Maar toch, een beetje een lek in mijn kennis, vond ik dat wel. Maar men besluit niet uit zichzelve daar eens naar toe te gaan, bij de poort aan te bellen om daar eens mee te doen met de vespers ofzo. Tenminste ik niet. Nu vroeg M. me om mee naar Megen te fietsen. Zij is daar 3 jaar zuster geweest, al weer meer dan elf jaar geleden, en is sindsdien nooit meer in de kapel geweest. Behoudens 10 minuten, ongeveer 3 jaar geleden.
We waren dus elkaars jas, zoals dat in sociologische termen ooit is uitgevonden. Meisjes durven niet alleen de disco in en gaan dus met elkaar. Als de ene ten dans wordt gevraagd, past de ander op de jas. Een soort van: " Annie, hou jij mijn tassie effe vast?". De fietstocht daarheen , en ook weer terug, was heerlijk. Door flarden bos, weilanden,een oud dorspstraatje bij Hernen,langs Batenburg en het het veer over bij Appeltern. Op een terras in Megen kwamen de herinneringen, bij M. Ja, zusters zijn net mensen.
De eerst gezongen hymne binnen was zo prachtig, dat ik wel weer de verleiding kon voelen, hoe mooi het zou kunnen zijn. In de kapel was ik heel blij met de kapel van Nijmegen: die is licht en ruim. Deze was voor mij iets te smal en de donkerhouten klassieke koorbanken, net iets te groot. En alle zusters zitten dicht bij elkaar, de gasten zitten apart. Een beetje beklemmend, allemaal. Of kwam dit door de verhalen die ik op het terrasje had gehoord, terwijl ik me laafde aan een pilsje in de zon?

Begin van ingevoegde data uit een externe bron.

(** * distortos: semaphores, thread signals and thread join

    A shallow embedding of
    - [source/synchronization/Semaphore.cpp],
    - [source/signals/ThisThread-Signals.cpp],
    - [source/threads/ThreadBase.cpp],
    - the fields of [include/distortos/scheduler/ThreadControlBlock.hpp]
      these three files read and write,
    together with the part of the scheduler they call into.

    The scheduler itself ([Scheduler], [ThreadControlBlockList], the bodies
    of the out-of-line members of [ThreadControlBlock]) is not among the
    sources; what the embedded code needs of it is modelled from the
    specification and marked as such.

    A kernel call that may suspend its caller is split at the suspension
    point: the first half runs up to [Scheduler::block] (and answers
    [Blocked] if the caller is taken off the runnable list), the second half
    (the [_resume] functions) is what the caller executes once the scheduler
    has switched back to it.  Every half runs with interrupts masked
    ([architecture::InterruptMaskingLock]) and is therefore one atomic
    transition of the kernel state. *)

From stdpp Require Import base option list gmap.
From Stdlib Require Import ZArith Lia.

Local Open Scope Z_scope.

(** ** Error codes ([<cerrno>], values of the newlib headers the ARM
    toolchain ships) *)

Definition EPERM : Z := 1.
Definition EINTR : Z := 4.
Definition EAGAIN : Z := 11.
Definition EINVAL : Z := 22.
Definition EDEADLK : Z := 45.
Definition ETIMEDOUT : Z := 116.
Definition EOVERFLOW : Z := 139.

(** ** Machine integers *)

(** [unsigned int] on the ARMv7-M target, the type behind [Semaphore::Value]. *)
Definition UINT_MAX : Z := 2 ^ 32 - 1.
Definition wrapValue (z : Z) : Z := z mod 2 ^ 32.

(** [TickClock::rep] is [uint64_t]; [time_point] and [duration] share it. *)
Definition wrapTick (z : Z) : Z := z mod 2 ^ 64.

(** conversion to [uint8_t] *)
Definition wrapU8 (z : Z) : Z := z mod 2 ^ 8.

(** ** Threads and thread lists *)

(** A thread is named by the address of its [ThreadControlBlock]. *)
Abbreviation ThreadId := nat (only parsing).

(** A [ThreadControlBlockList] is named by where it lives: the scheduler's
    list of runnable threads, a list that is a member of a kernel object at
    some address (the [blockedList_] of a semaphore), or the [waitingList]
    local to the activation of [waitImplementation] on a thread's stack. *)
Inductive ListId :=
  | RunnableList
  | ObjectList (address : nat)
  | StackList (thread : ThreadId).

#[global] Instance ListId_eq_dec : EqDecision ListId.
Proof. solve_decision. Defined.

#[global] Instance ListId_countable : Countable ListId.
Proof.
  refine (inj_countable'
    (fun l => match l with
              | RunnableList => inl tt
              | ObjectList a => inr (inl a)
              | StackList t => inr (inr t)
              end)
    (fun s => match s with
              | inl _ => RunnableList
              | inr (inl a) => ObjectList a
              | inr (inr t) => StackList t
              end) _).
  by intros [].
Defined.

(** [ThreadControlBlock::State] *)
Inductive State :=
  | New
  | Runnable
  | Sleeping
  | BlockedOnSemaphore
  | Suspended
  | Terminated
  | BlockedOnMutex
  | BlockedOnConditionVariable
  | WaitingForSignal.

#[global] Instance State_eq_dec : EqDecision State.
Proof. solve_decision. Defined.

(** [ThreadControlBlock::UnblockReason] *)
Inductive UnblockReason :=
  | UnblockRequest
  | Timeout.

(** The classes derived from [ThreadControlBlock::UnblockFunctor] in the
    modelled sources: only [SignalsWaitUnblockFunctor].  Its reference member
    [pendingSignalSet_] designates the local variable [pendingSignalSet] of
    the activation of [waitImplementation] that created it. *)
Inductive UnblockFunctor :=
  | SignalsWaitUnblockFunctor.

(** The anonymous union of the thread control block: the functor pointer is
    valid while the thread is blocked, the reason while it is not. *)
Inductive UnblockInfo :=
  | unblockFunctor_ (functor : option UnblockFunctor)
  | unblockReason_ (reason : UnblockReason).

(** What a suspended thread keeps on its stack: which kernel call it is
    suspended in, with the locals that call reads after the resume. *)
Inductive Frame :=
  | SemaphoreWaitFrame
  | SignalsWaitFrame (bitset : Z) (pendingSignalSet : Z).

(** [std::bitset<32>] inside [SignalSet], as the integer [to_ulong] gives. *)
Abbreviation SignalSet := Z (only parsing).

Definition validSignalSet (s : SignalSet) : Prop := 0 <= s < 2 ^ 32.

Record ThreadControlBlock := mkThreadControlBlock {
  (** the suspended kernel call held by [stack_], if any *)
  stack_ : option Frame;
  (** pointer to the list that has this object, [None] for [nullptr] *)
  list_ : option ListId;
  unblockInfo_ : UnblockInfo;
  pendingSignalSet_ : SignalSet;
  (** pointer to the constant set of "waited for" signals *)
  waitingSignalSet_ : option SignalSet;
  priority_ : Z;
  boostedPriority_ : Z;
  state_ : State;
}.

Definition setStack (f : option Frame) (tcb : ThreadControlBlock) :=
  mkThreadControlBlock f (list_ tcb) (unblockInfo_ tcb) (pendingSignalSet_ tcb)
    (waitingSignalSet_ tcb) (priority_ tcb) (boostedPriority_ tcb) (state_ tcb).

Definition setList (l : option ListId) (tcb : ThreadControlBlock) :=
  mkThreadControlBlock (stack_ tcb) l (unblockInfo_ tcb) (pendingSignalSet_ tcb)
    (waitingSignalSet_ tcb) (priority_ tcb) (boostedPriority_ tcb) (state_ tcb).

Definition setUnblockInfo (u : UnblockInfo) (tcb : ThreadControlBlock) :=
  mkThreadControlBlock (stack_ tcb) (list_ tcb) u (pendingSignalSet_ tcb)
    (waitingSignalSet_ tcb) (priority_ tcb) (boostedPriority_ tcb) (state_ tcb).

Definition setPendingSignalSet (p : SignalSet) (tcb : ThreadControlBlock) :=
  mkThreadControlBlock (stack_ tcb) (list_ tcb) (unblockInfo_ tcb) p
    (waitingSignalSet_ tcb) (priority_ tcb) (boostedPriority_ tcb) (state_ tcb).

Definition setWaitingSignalSet (w : option SignalSet) (tcb : ThreadControlBlock) :=
  mkThreadControlBlock (stack_ tcb) (list_ tcb) (unblockInfo_ tcb) (pendingSignalSet_ tcb)
    w (priority_ tcb) (boostedPriority_ tcb) (state_ tcb).

Definition setState (s : State) (tcb : ThreadControlBlock) :=
  mkThreadControlBlock (stack_ tcb) (list_ tcb) (unblockInfo_ tcb) (pendingSignalSet_ tcb)
    (waitingSignalSet_ tcb) (priority_ tcb) (boostedPriority_ tcb) s.

(** [ThreadControlBlock::getEffectivePriority] *)
Definition getEffectivePriority (tcb : ThreadControlBlock) : Z :=
  Z.max (priority_ tcb) (boostedPriority_ tcb).

(** [ThreadControlBlock::blockHook]: saves the pointer to the functor. *)
Definition blockHook (functor : option UnblockFunctor) (tcb : ThreadControlBlock) :=
  setUnblockInfo (unblockFunctor_ functor) tcb.

(** [SignalsWaitUnblockFunctor::operator()]: saves the pending signal set of
    the unblocked thread into the variable the functor refers to and clears
    the pointer to the "waited for" set. *)
Definition runUnblockFunctor (f : UnblockFunctor) (tcb : ThreadControlBlock) :=
  match f with
  | SignalsWaitUnblockFunctor =>
      let saved :=
        match stack_ tcb with
        | Some (SignalsWaitFrame bitset _) =>
            setStack (Some (SignalsWaitFrame bitset (pendingSignalSet_ tcb))) tcb
        | _ => tcb
        end in
      setWaitingSignalSet None saved
  end.

(** Modelled from the spec: [ThreadControlBlock::unblockHook] is declared in
    the header, its body is not among the sources.  It sets the unblock
    reason and executes the functor saved by [blockHook]; the functor is read
    before the reason overwrites the union.  (The round-robin quantum it also
    resets is not part of this development.) *)
Definition unblockHook (reason : UnblockReason) (tcb : ThreadControlBlock) :=
  let functor :=
    match unblockInfo_ tcb with
    | unblockFunctor_ f => f
    | unblockReason_ _ => None
    end in
  let tcb' := setUnblockInfo (unblockReason_ reason) tcb in
  match functor with
  | Some f => runUnblockFunctor f tcb'
  | None => tcb'
  end.

(** The object a [ThreadControlBlockList] is: its identity and the state its
    constructor was given, which every thread put on it takes. *)
Record ThreadControlBlockList := mkThreadControlBlockList {
  listId : ListId;
  listState : State;
}.

(** ** Scheduler *)

Record Scheduler := mkScheduler {
  threadControlBlocks : gmap nat ThreadControlBlock;
  (** contents of every thread list, a missing entry is an empty list *)
  lists : gmap ListId (list nat);
  tickCount_ : Z;
  (** running one-shot timers of [blockUntil]: deadline and thread *)
  softwareTimers_ : list (Z * nat);
}.

Definition getList (k : Scheduler) (l : ListId) : list nat :=
  default [] (lists k !! l).

Definition putList (l : ListId) (ts : list nat) (k : Scheduler) : Scheduler :=
  mkScheduler (threadControlBlocks k) (<[l := ts]> (lists k)) (tickCount_ k)
    (softwareTimers_ k).

Definition putThreadControlBlock (t : ThreadId) (tcb : ThreadControlBlock)
    (k : Scheduler) : Scheduler :=
  mkScheduler (<[t := tcb]> (threadControlBlocks k)) (lists k) (tickCount_ k)
    (softwareTimers_ k).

Enfin. Uiteindelijk was het er ook wel vertrouwd. Een mengeling van nestgeuren van de Clarissen en een oud kloostergebouw, zoals in Velp-Grave.Al lag het veel minder afgezonderd dan ik dacht, er stonden allemaal huizen rondom de slotgracht. Met de trechters van varkenstroggen bij de buren: O, ja het stonk er altijd zo, had ik een week tevoren al vernomen. Nee, ik word nooit een non. Ik heb daartoe niet het juiste karakter. Maar zo'n dagje op-en-neer, mijmerend hoe mooi het zou kunnen zijn, als mensen ideale wezens waren, dat was hemels.